Photo: Ben Goldstein/Studio D

19 of 21
Super Sad True Love Story
352 pages; Random House
Do we ever truly know each other? Is intimacy possible in a culture where every interaction can be tracked and quantified by constantly updated data streams? These are the questions at the heart of Gary Shteyngart's postapocalyptic black comedy, Super Sad True Love Story. Taking place a few decades in the future, in an America where the war on terror has led to financial and ethical bankruptcy, the novel revolves around the affair between Lenny Abramov, 39, a second-generation Russian Jew bereft at the thought of his mortality, and the significantly younger Eunice Park, a Korean-American from Fort Lee, New Jersey, who lives to shop. "We're such an unlikely couple, so unlikely," Lenny cries one night in a Staten Island tavern, "because she's beautiful and I'm the fortieth ugliest man in this bar.
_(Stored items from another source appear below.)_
(** C4, as amended: [WhenAll] hands its lambda to [Invoke] and wires no
    readiness constraint: the future it returns has an empty dependency set
    and an empty trigger set, so from its construction on it can be
    executed whatever the state of the elements.  It is inside the lambda
    that the elements are waited for: [Get] blocks at the first element
    that is still Pending, and the lambda returns only when every element
    is a finished future, with their values in the order of the vector. *)
Theorem WhenAll_wires_no_dependency (now : time_point) (all : list Handle)
        (s : State T Exn) :
  let task := fst (WhenAll now all s) in
  let s' := snd (WhenAll now all s) in
  Task.dependencies_ (the_task s' task) = [] /\
  Task.triggers_ (the_task s' task) = [] /\
  Future.fn_ (heap s' task) = Future.WhenAllFn all /\
  (forall (h : TaskId -> Task.t Exn) now', now <= now' ->
     Task.CanBeExecuted h now' (the_task s' task) = Returns true) /\
  (forall (h : Future.Heap T Exn) id rest,
     all = Some id :: rest ->
     Task.status_ (Future.task (h id)) = Task.kPending ->
     Future.call h (Future.WhenAllFn all) = Blocks) /\
  (forall (h : Future.Heap T Exn) v,
     Future.call h (Future.WhenAllFn all) = Returns v ->
     exists ids,
       all = map Some ids /\
       Forall (fun id => Task.IsFinished (Future.task (h id)) = true) ids /\
       v = Future.Vector (map (fun id => Future.value_ (h id)) ids)).
Proof.
  cbv zeta. unfold WhenAll.
  destruct (Invoke_result now (Future.WhenAllFn all) s) as (Eid & Eheap & _).
  rewrite Eid. unfold the_task. rewrite Eheap.
  assert (Hfields :
            let f : Future.t T Exn :=
                     (if UnboundedBlockingQueue.IsClosed (task_queue_ s)
                      then Future.with_task Task.Cancel
                             (Future.create now (Future.WhenAllFn all))
                      else Future.create now (Future.WhenAllFn all)) in
            Task.dependencies_ (Future.task f) = [] /\
            Task.triggers_ (Future.task f) = [] /\
            Task.deadline_ (Future.task f) = now /\
            Future.fn_ f = Future.WhenAllFn all).
  { destruct (UnboundedBlockingQueue.IsClosed (task_queue_ s)); cbn;
      repeat split; reflexivity. }
  cbv zeta in Hfields. destruct Hfields as (Hd & Ht & Hdl & Hfn).
  split; [exact Hd|]. split; [exact Ht|]. split; [exact Hfn|].
  split.
  { intros h now' Hle. rewrite CanBeExecuted_ready.
    unfold Readiness.ready. rewrite Hd, Ht, Hdl. cbn.
    replace (now <=? now') with true by (symmetry; now apply Z.leb_le).
    reflexivity. }
  split.
  { intros h id rest -> Hst. cbn [Future.call].
    now rewrite (WhenAll_loop_blocks h id rest [] Hst). }
  intros h v H. cbn [Future.call] in H.
  destruct (Future.WhenAll_loop h all []) as [vs| | |] eqn:E;
    cbn in H; try discriminate.
  injection H as <-.
  apply WhenAll_loop_returns in E as (ids & Hall & Hfin & ->).
  now exists ids.
Qed.

(** The loop of the lambda of [WhenAllBeforeDeadline] over live futures, in
    closed form. *)
Lemma WhenAllBeforeDeadline_loop_spec (h : Future.Heap T Exn)
      (ids : list TaskId) :
  forall acc,
    Future.WhenAllBeforeDeadline_loop h (map Some ids) acc
    = match find (fun id => Task.IsFailed (Future.task (h id))) ids with
      | Some id =>
          Future.rethrow_exception (Task.GetError (Future.task (h id)))
      | None =>
          Returns
            (acc ++
             map (fun id => Future.value_ (h id))
                 (filter (fun id => Task.IsFinished (Future.task (h id)))
                         ids))
      end.
Proof.
  induction ids as [|id rest IH]; intros acc; cbn.
  - now rewrite app_nil_r.
  - unfold Future.Get, Task.Wait, Task.IsFailed, Task.IsFinished,
      Task.GetError in *.
    destruct (Task.status_ (Future.task (h id))) eqn:Hst; cbn.
    + apply IH.
    + rewrite IH. destruct (find _ rest); [reflexivity|].
      now rewrite <- app_assoc.
    + apply bind_rethrow.
    + rewrite IH. destruct (find _ rest); [reflexivity|].
      now rewrite <- app_assoc.
Qed.

(** C3, as amended: [WhenAllBeforeDeadline] wires the deadline as the time
    trigger and nothing else.  Its lambda scans the vector in order, skips
    the elements that are not finished, and calls [Get] on each finished
    one: the values of the Completed and Canceled elements are appended,
    and the first Failed element makes [Get] rethrow its error out of the
    lambda.  A worker that runs the aggregate then stores that error in it
    and marks it Failed; with no Failed element the aggregate becomes
    Completed with the vector of values. *)
Theorem WhenAllBeforeDeadline_rethrows_first_failure
        (h : Future.Heap T Exn) (all : list TaskId) :
  (forall now deadline (s : State T Exn),
     let task := fst (WhenAllBeforeDeadline now (map Some all) deadline s) in
     let s' := snd (WhenAllBeforeDeadline now (map Some all) deadline s) in
     Task.deadline_ (the_task s' task) = deadline /\
     Task.dependencies_ (the_task s' task) = [] /\
     Task.triggers_ (the_task s' task) = [] /\
     Future.fn_ (heap s' task)
     = Future.WhenAllBeforeDeadlineFn (map Some all)) /\
  Future.call h (Future.WhenAllBeforeDeadlineFn (map Some all))
  = match find (fun id => Task.IsFailed (Future.task (h id))) all with
    | Some id => Future.rethrow_exception (Task.GetError (Future.task (h id)))
    | None =>
        Returns
          (Future.Vector
             (map (fun id => Future.value_ (h id))
                  (filter (fun id => Task.IsFinished (Future.task (h id)))
                          all)))
    end /\
  (forall now (s : State T Exn) task rest,
     heap s = h ->
     UnboundedBlockingQueue.buffer_ (task_queue_ s) = Some task :: rest ->
     Future.fn_ (h task) = Future.WhenAllBeforeDeadlineFn (map Some all) ->
     Task.CanBeExecuted (Future.base h) now (the_task s task)
     = Returns true ->
     Task.IsCanceled (the_task s task) = false ->
     forall id e,
       find (fun id => Task.IsFailed (Future.task (h id))) all = Some id ->
       Task.GetError (Future.task (h id)) = Some e ->
       exists s',
         RunTask_iteration now s = Continue s' /\
         Task.IsFailed (the_task s' task) = true /\
         Task.GetError (the_task s' task) = Some e).
Proof.
  assert (Hcall :
            Future.call h (Future.WhenAllBeforeDeadlineFn (map Some all))
            = match find (fun id => Task.IsFailed (Future.task (h id))) all
              with
              | Some id =>
                  Future.rethrow_exception
                    (Task.GetError (Future.task (h id)))
              | None =>
                  Returns
                    (Future.Vector
                       (map (fun id => Future.value_ (h id))
                            (filter
                               (fun id =>
                                  Task.IsFinished (Future.task (h id)))
                               all)))
              end).
  { cbn [Future.call]. rewrite WhenAllBeforeDeadline_loop_spec.
    destruct (find _ all); [apply bind_rethrow | reflexivity]. }
  split; [|split; [exact Hcall|]].
  - intros now deadline s. cbv zeta.
    unfold WhenAllBeforeDeadline, make_shared, Submit, update, the_task,
      set_heap, set_queue, UnboundedBlockingQueue.IsClosed,
      UnboundedBlockingQueue.Put.
    cbn. rewrite !upd_same. cbn.
    destruct (UnboundedBlockingQueue.stopped_ (task_queue_ s)); cbn;
      rewrite ?upd_same; cbn.
    + repeat split; reflexivity.
    + repeat split; reflexivity.
  - intros now s task rest <- Hbuf Hfn Hcan Hc id e Hfind He.
    rewrite (RunTask_iteration_runs _ _ _ _ Hbuf Hcan Hc). cbn zeta.
    rewrite Hfn, Hcall, Hfind, He. cbn.
    eexists. split; [reflexivity|].
    unfold the_task; cbn. rewrite upd_same. cbn. split; reflexivity.
Qed.

End CombinatorFacts.
(** * pyxmpp2.cert: TLS certificate names and peer verification

    A shallow embedding of [pyxmpp2/cert.py]: the [CertificateData] model,
    the identity extraction [get_jids], the two decision procedures
    [verify_server] and [verify_client], and the ASN.1 walk of
    [ASN1CertificateData] over the tree that pyasn1 hands back.

    Python values are modelled as follows.
    - [unicode] text is a [string]; a [str]/[bytes] blob is a [list byte].
    - A dict (and a [defaultdict(list)]) is a [gmap string (list string)];
      [k in d] is [bool_decide (k ∈ dom d)], [d.get(k, [])] is [get_list].
    - A call that may raise returns an [outcome]; a local variable that
      may be unbound is an [option].
    - What lives outside the file (the JID type, pyasn1's DER decoder,
      the text codecs, [strptime]) is an interface, one class each. *)

From stdpp Require Import gmap strings list fin_maps.
From Stdlib.Strings Require Import Byte Ascii.

Local Open Scope string_scope.
Local Open Scope list_scope.
Local Open Scope nat_scope.

(** ** Python prelude *)

Definition bytes := list byte.

#[global] Instance byte_eq_decision : EqDecision byte := Byte.byte_eq_dec.

(** The exceptions this module can let escape. [UnboundLocalError] is the
    [NameError] that Python raises for a local read before assignment. *)
Inductive exn :=
| JIDError
| UnboundLocalError
| UnicodeError
| PyAsn1Error
| ValueError.

Inductive outcome (A : Type) :=
| Return (a : A)
| Raise (e : exn).
Arguments Return {A} a.
Arguments Raise {A} e.

Definition bind {A B} (m : outcome A) (k : A → outcome B) : outcome B :=
  match m with
  | Return a => k a
  | Raise e => Raise e
  end.

Notation "'let*' x ':=' m 'in' k" := (bind m (λ x, k))
  (at level 10, x name, m at level 100, k at level 200).

(** [lift e o]: the value of [o], or exception [e] when the callee failed. *)
Definition lift {A} (e : exn) (o : option A) : outcome A :=
  match o with
  | Some a => Return a
  | None => Raise e
  end.

(** Truth value of a [unicode] object. *)
Definition truthy (s : string) : bool :=
  match s with
  | EmptyString => false
  | String _ _ => true
  end.

(** [sub in s] for text. *)
Definition contains (sub s : string) : bool :=
  match String.index 0 sub s with
  | Some _ => true
  | None => false
  end.

(** [s.startswith(p)] *)
Definition startswith (s p : string) : bool := String.prefix p s.

(** [s[n:]] *)
Fixpoint slice_from (n : nat) (s : string) : string :=
  match n, s with
  | O, _ => s
  | S n', String _ s' => slice_from n' s'
  | S _, EmptyString => EmptyString
  end.

(** [d.get(k, [])] *)
Definition get_list (d : gmap string (list string)) (k : string) : list string :=
  default [] (d !! k).

(** [k in d] *)
Definition has_key (d : gmap string (list string)) (k : string) : bool :=
  bool_decide (k ∈ dom d).

(** ** The JID collaborator ([pyxmpp2.jid], not part of this file)

    [JID_new s] is the constructor [JID(s)]: [None] stands for the
    [JIDError] it raises on a malformed string. [JIDError] is a
    [ValueError], so the [except ValueError] handlers of [verify_server]
    catch it as the [except JIDError] of [get_jids] does. A [JID] is an
    immutable normalised value and [==] on it is equality. *)
Class JIDModule := {
  JID : Type;
  JID_eq_dec :: EqDecision JID;
  JID_new : string → option JID;
  JID_local : JID → option string;
  JID_domain : JID → string;
  are_domains_equal : string → string → bool;
}.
But so what! So what!... Isn't this how people used to fall in love?" Suddenly, chaos strikes and the world reverts to a pretech era in which all we have is our isolated humanity. This leads Lenny to reassess his work for the Post-Human Services division of a company that markets high-end immortality, while Eunice finds herself unexpectedly politicized. Shteyngart makes trenchant, often hilarious, observations about a fading empire in which companies merge in bizarre combinations (LandO'LakesGMFord), and paramilitarism rules. How do we survive in such a world? The answer, this pointed novel argues, lies in trying to stay together despite ourselves.